[Dataset entries]
(** What a release build does; the debug assertion holds at every call below, whose indices are in
    order and in range.
    [swap_apart] (bacnet-router-core/src/lib.rs) *)
Definition swap_apart l (low high : nat) : list T :=
  if bool_decide (low < high)%nat then
    match l !! low, l !! high with
    | Some first, Some second => <[low := second]> (<[high := first]> l)
    | _, _ => l
    end
  else l.

(** [for at in (index..len).rev() { swap_apart(slots, at, at + 1) }], over [n = len - index] places.
    [Table::put] (bacnet-router-core/src/table.rs:465-471) *)
Fixpoint sift_down (n index : nat) l : list T :=
  match n with O => l | S n => sift_down n index (swap_apart l (index + n) (index + n + 1)) end.
(** [for at in index + 1..len { swap_apart(slots, at - 1, at) }], over [n] places from [at].
    [Table::remove] (bacnet-router-core/src/table.rs:491-495) *)
Fixpoint sift_up (n at_ : nat) l : list T :=
  match n with O => l | S n => sift_up n (S at_) (swap_apart l (at_ - 1) at_) end.
(** The sweep: each row not dropped is swapped forward; [on_drop] is what is done for a dropped one.
    [Holds::forget] (bacnet-router-core/src/table/holds.rs:123-129) *)
Fixpoint compact_loop {A} (dropped : T -> bool) (on_drop : T -> A -> A) (n index kept : nat) l (a : A) : list T * nat * A :=
  match n with
  | O => (l, kept, a)
  | S n =>
      match l !! index with
      | Some x => if dropped x then compact_loop dropped on_drop n (S index) kept l (on_drop x a)
                  else compact_loop dropped on_drop n (S index) (S kept) (swap_apart l kept index) a
      | None => (l, kept, a)
      end
  end.
(** [slice[from..to].fill(value)] *)
Definition fill (from to : nat) (value : T) l : list T :=
  take from l ++ replicate (to - from) value ++ drop to l.

(** ** What the loops do *)

Lemma swap_apart_length l low high : length (swap_apart l low high) = length l.
Proof. unfold swap_apart. case_bool_decide; [|done]. destruct (l !! low), (l !! high); rewrite ?length_insert; done. Qed.
Lemma swap_apart_same l i : swap_apart l i i = l.
Proof. unfold swap_apart. rewrite bool_decide_eq_false_2 by lia. done. Qed.
Lemma swap_apart_middle p x m y s :
  swap_apart (p ++ x :: m ++ y :: s) (length p) (length p + S (length m)) = p ++ y :: m ++ x :: s.
Proof.
  unfold swap_apart. rewrite bool_decide_eq_true_2 by lia. rewrite list_lookup_middle by done.
  rewrite lookup_app_r by lia. replace (length p + S (length m) - length p)%nat with (S (length m)) by lia.
  change ((x :: m ++ y :: s) !! S (length m)) with ((m ++ y :: s) !! length m). rewrite list_lookup_middle by done.
  rewrite insert_app_r. change (<[S (length m):=x]> (x :: m ++ y :: s)) with (x :: <[length m:=x]> (m ++ y :: s)).
  rewrite <-(Nat.add_0_r (length p)), insert_app_r. cbn [insert list_insert].
  rewrite <-(Nat.add_0_r (length m)), insert_app_r. done.
Qed.
Lemma swap_adjacent p x y s : swap_apart (p ++ x :: y :: s) (length p) (length p + 1) = p ++ y :: x :: s.
Proof. apply (swap_apart_middle p x [] y s). Qed.
(** The row at the end of [m] goes to its front. *)
Lemma sift_down_spec p m x s : sift_down (length m) (length p) (p ++ m ++ x :: s) = p ++ x :: m ++ s.
Proof.
  revert s. induction m as [|y m IH] using rev_ind; intros s; [done|].
  rewrite length_app. cbn [length]. rewrite Nat.add_1_r. cbn [sift_down].
  replace (p ++ (m ++ [y]) ++ x :: s) with ((p ++ m) ++ y :: x :: s) by (by rewrite <-!(assoc_L (++))).
  rewrite <-length_app, swap_adjacent, <-(assoc_L (++)), IH, <-(assoc_L (++)). done.
Qed.
(** The row at the front goes to the end of [m]. *)
Lemma sift_up_spec m : forall p x s, sift_up (length m) (length p + 1) (p ++ x :: m ++ s) = p ++ m ++ x :: s.
Proof.
  induction m as [|y m IH]; intros p x s; [done|]. cbn [length sift_up app].
  rewrite Nat.add_sub, swap_adjacent. specialize (IH (p ++ [y]) x s). rewrite length_app in IH. cbn [length] in IH.
  rewrite <-!(assoc_L (++)) in IH. cbn [app] in IH. replace (S (length p + 1)) with (length p + 1 + 1)%nat by lia. exact IH.
Qed.
Lemma fill_length from to v l : (from <= to)%nat -> (to <= length l)%nat -> length (fill from to v l) = length l.
Proof. intros. unfold fill. rewrite !length_app, length_take, length_replicate, length_drop. lia. Qed.
Lemma fill_take from to v l : (from <= to)%nat -> (to <= length l)%nat -> take from (fill from to v l) = take from l.
Proof. intros. unfold fill. rewrite take_app_length' by (rewrite length_take; lia). done. Qed.

(** The sweep keeps the rows not dropped, in order, and visits the dropped ones in order. *)
Lemma swap_compact_loop_spec {A} dropped (on_drop : T -> A -> A) rest : forall kept gone s a,
  let '(l', kept', a') := compact_loop dropped on_drop (length rest) (length kept + length gone) (length kept)
                            (kept ++ gone ++ rest ++ s) a in
  exists junk, l' = kept ++ List.filter (fun x => negb (dropped x)) rest ++ junk ++ s /\
    kept' = (length kept + length (List.filter (fun x => negb (dropped x)) rest))%nat /\
    (length junk + length (List.filter (fun x => negb (dropped x)) rest) = length gone + length rest)%nat /\
    a' = fold_left (fun a x => on_drop x a) (List.filter dropped rest) a.
Proof.
  induction rest as [|x rest IH]; intros kept gone s a; cbn [compact_loop length List.filter fold_left app].
  { exists gone. split_and!; try done; lia. }
  assert (Hx : (kept ++ gone ++ x :: rest ++ s) !! (length kept + length gone)%nat = Some x).
  { rewrite (assoc_L (++)), <-length_app. by apply list_lookup_middle. }
  rewrite Hx. destruct (dropped x); cbn [negb length fold_left app].
  - specialize (IH kept (gone ++ [x]) s (on_drop x a)). rewrite length_app in IH. cbn [length] in IH.
    rewrite <-!(assoc_L (++)) in IH. cbn [app] in IH.
    replace (length kept + (length gone + 1))%nat with (S (length kept + length gone)) in IH by lia.
    destruct (compact_loop _ _ _ _ _ _ _) as [[l' kept'] a']. destruct IH as (junk & E1 & E2 & E3 & E4).
    exists junk. split_and!; try done. lia.
  - assert (exists gone', swap_apart (kept ++ gone ++ x :: rest ++ s) (length kept) (length kept + length gone) =
      (kept ++ [x]) ++ gone' ++ rest ++ s /\ length gone' = length gone) as (gone' & Es & El).
    { destruct gone as [|g gone].
      - exists []. rewrite Nat.add_0_r, swap_apart_same, <-(assoc_L (++)). done.
      - exists (gone ++ [g]). cbn [app length]. rewrite swap_apart_middle, <-!(assoc_L (++)), length_app. cbn. split; [done|lia]. }
    rewrite Es. specialize (IH (kept ++ [x]) gone' s a). rewrite length_app in IH. cbn [length] in IH. rewrite El in IH.
    replace (length kept + 1 + length gone)%nat with (S (length kept + length gone)) in IH by lia.
    replace (length kept + 1)%nat with (S (length kept)) in IH by lia.
    destruct (compact_loop _ _ _ _ _ _ _) as [[l' kept'] a']. destruct IH as (junk & E1 & E2 & E3 & E4).
    exists junk. rewrite E1, <-!(assoc_L (++)). split_and!; try done; lia.
Qed.
(** The same, from the front of an array whose first [n] rows are in use. *)
Lemma swap_compact_spec {A} dropped (on_drop : T -> A -> A) n l a : (n <= length l)%nat ->
  let keeps := List.filter (fun x => negb (dropped x)) (take n l) in
  let '(l', kept, a') := compact_loop dropped on_drop n 0 0 l a in
  take kept l' = keeps /\ kept = length keeps /\ (kept <= n)%nat /\ length l' = length l /\
  a' = fold_left (fun a x => on_drop x a) (List.filter dropped (take n l)) a.
Proof.
  intros Hn. cbv zeta. pose proof (swap_compact_loop_spec dropped on_drop (take n l) [] [] (drop n l) a) as H.
  cbn [length app Nat.add] in H. rewrite take_drop, length_take_le in H by done.
  destruct (compact_loop _ _ _ _ _ _ _) as [[l' kept] a']. destruct H as (junk & -> & -> & El & ->).
  set (keeps := List.filter _ (take n l)) in *. split_and!; [by rewrite take_app_length|done|lia| |done].
  rewrite !length_app, length_drop. lia.
Qed.
End Swaps.

(** ** Rows sorted by a key *)

Section Keyed.
Context {T : Type} (key : T -> Z).
Implicit Types (l : list T).

(** The loop of [slice::binary_search_by_key]: [size] rows from [base] are left. *)
Fixpoint search_loop (fuel : nat) l (k : Z) (base size : nat) : nat :=
  match fuel with
  | O => base
  | S fuel =>
      if bool_decide (1 < size)%nat then
        let half := (size / 2)%nat in
        let mid := (base + half)%nat in
        let base := match l !! mid with Some x => if k <? key x then base else mid | None => base end in
        search_loop fuel l k base (size - half)
      else base
  end.
(** [slice::binary_search_by_key]: the index of the row with the key, or where it would go. *)
Definition binary_search l (k : Z) : Result nat nat :=
  match l with
  | [] => Err 0%nat
  | _ =>
      let base := search_loop (length l) l k 0 (length l) in
      match l !! base with
      | Some x => if key x =? k then Ok base else if key x <? k then Err (S base) else Err base
      | None => Err base
      end
  end.
Definition sorted l : Prop := StronglySorted (fun x y => key x < key y) l.

Lemma sorted_app l1 l2 : sorted (l1 ++ l2) <->
  sorted l1 /\ sorted l2 /\ (forall x y, x ∈ l1 -> y ∈ l2 -> key x < key y).
Proof.
  unfold sorted. induction l1 as [|a l1 IH]; cbn [app].
  { split; [intros H; split_and!; [constructor|done|by intros x y ?%not_elem_of_nil]|by intros (_ & ? & _)]. }
  split.
  - intros H. apply StronglySorted_inv in H as [H Ha]. apply IH in H as (H1 & H2 & H12).
    apply Forall_app in Ha as [Ha1 Ha2]. rewrite Forall_forall in Ha2.
    split_and!; [by constructor|done|]. intros x y [->|Hx]%elem_of_cons Hy; [by apply Ha2|by apply H12].
  - intros (H1 & H2 & H12). apply StronglySorted_inv in H1 as [H1 Ha]. constructor.
    + apply IH. split_and!; [done..|]. intros x y Hx. apply H12. by apply elem_of_cons; right.
    + apply Forall_app. split; [done|]. apply Forall_forall. intros y. apply H12. apply elem_of_cons. by left.
Qed.
Lemma sorted_lookup l i j x y : sorted l -> l !! i = Some x -> l !! j = Some y -> (i < j)%nat -> key x < key y.
Proof.
  intros Hs Hx Hy Hij. rewrite <-(take_drop j l) in Hs. apply sorted_app in Hs as (_ & _ & H). apply H.
  - apply elem_of_take. by exists i.
  - apply (list_elem_of_lookup_2 _ 0). by rewrite lookup_drop, Nat.add_0_r.
Qed.
Lemma sorted_unique l i j x y : sorted l -> l !! i = Some x -> l !! j = Some y -> key x = key y -> i = j.
Proof.
  intros Hs Hx Hy E. destruct (Nat.lt_total i j) as [H|[->|H]]; [|done|].
  - pose proof (sorted_lookup _ _ _ _ _ Hs Hx Hy H). lia.
  - pose proof (sorted_lookup _ _ _ _ _ Hs Hy Hx H). lia.
Qed.
(** The loop's invariant: every row from [base + size] on is above the key, and unless [base] is still
    the start, the row at [base] is not. *)
Lemma search_loop_spec l k : sorted l -> forall fuel base size, (size <= S fuel)%nat -> (0 < size)%nat ->
  (base + size <= length l)%nat ->
  (forall j x, l !! j = Some x -> (base + size <= j)%nat -> k < key x) ->
  (forall j x, l !! j = Some x -> (j < base)%nat -> key x < k) ->
  let b := search_loop fuel l k base size in
  (b < length l)%nat /\ (forall j x, l !! j = Some x -> (b < j)%nat -> k < key x) /\
  (forall j x, l !! j = Some x -> (j < b)%nat -> key x < k).
Proof.
  intros Hs. induction fuel as [|fuel IH]; intros base size Hf Hpos Hlen Hhi Hlo; cbn [search_loop].
  { split_and!; [lia| |done]. intros j x Hj Hb. apply (Hhi j); [done|lia]. }
  case_bool_decide as H1; [|split_and!; [lia| |done]; intros j x Hj Hb; apply (Hhi j); [done|lia]].
  assert (Hh : (0 < size / 2 < size)%nat) by (split; [apply Nat.div_str_pos; lia|apply Nat.div_lt; lia]).
  assert (Hh2 : (size / 2 <= size - size / 2)%nat) by (pose proof (Nat.div_mod_eq size 2); lia).
  destruct (lookup_lt_is_Some_2 l (base + size / 2)%nat) as [x Hx]; [lia|]. rewrite Hx.
  destruct (Z.ltb_spec k (key x)) as [Hk|Hk]; apply IH; try lia; try done.
  - intros j y Hj Hle. destruct (decide (j = base + size / 2)%nat) as [->|Hne]; [congruence|].
    pose proof (sorted_lookup _ _ _ _ _ Hs Hx Hj). lia.
  - intros j y Hj Hle. apply (Hhi j); [done|lia].
  - intros j y Hj Hlt. pose proof (sorted_lookup _ _ _ _ _ Hs Hj Hx). lia.
Qed.
(** On sorted rows, the search finds the row with the key, or splits the rows around the place it has. *)
Lemma binary_search_spec l k : sorted l ->
  match binary_search l k with
  | Ok i => exists x, l !! i = Some x /\ key x = k
  | Err i => (i <= length l)%nat /\ (forall x, x ∈ take i l -> key x < k) /\ (forall x, x ∈ drop i l -> k < key x)
  end.
Proof.
  intros Hs. unfold binary_search. destruct l as [|a l'].
  { cbn. split_and!; [lia|..]; intros x; by rewrite ?take_nil, ?drop_nil; intros ?%not_elem_of_nil. }
  set (l := a :: l') in *.
  destruct (search_loop_spec l k Hs (length l) 0 (length l)) as (Hb & Hhi & Hlo); [lia|cbn; lia|done|..].
  { intros j x Hj%lookup_lt_Some. lia. }
  { lia. }
  set (b := search_loop _ _ _ _ _) in *. destruct (lookup_lt_is_Some_2 l b Hb) as [x Hx]. rewrite Hx.
  destruct (Z.eqb_spec (key x) k); [by exists x|].
  assert (Hsplit : forall i, (i = b /\ k < key x \/ i = S b /\ key x < k) ->
    (i <= length l)%nat /\ (forall x, x ∈ take i l -> key x < k) /\ (forall x, x ∈ drop i l -> k < key x)).
  { intros i Hi. split_and!; [lia|..].
    - intros y (j & Hj & Hlt)%elem_of_take. destruct (decide (j = b)) as [->|]; [|apply (Hlo j); [done|lia]].
      replace y with x by congruence. lia.
    - intros y (j & Hj)%list_elem_of_lookup. rewrite lookup_drop in Hj.
      destruct (decide (i + j = b)%nat) as [E|]; [|apply (Hhi (i + j)%nat); [done|lia]].
      rewrite E in Hj. replace y with x by congruence. lia. }
  destruct (Z.ltb_spec (key x) k); apply Hsplit; [right|left]; split; try done; lia.
Qed.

» **Directions**
Within the entries, find all lines holding "else" and copy each one.

» **Answer for this exercise**
  else l.
                  else compact_loop dropped on_drop n (S index) (S kept) (swap_apart l kept index) a
        let base := match l !! mid with Some x => if k <? key x then base else mid | None => base end in
      else base
      | Some x => if key x =? k then Ok base else if key x <? k then Err (S base) else Err base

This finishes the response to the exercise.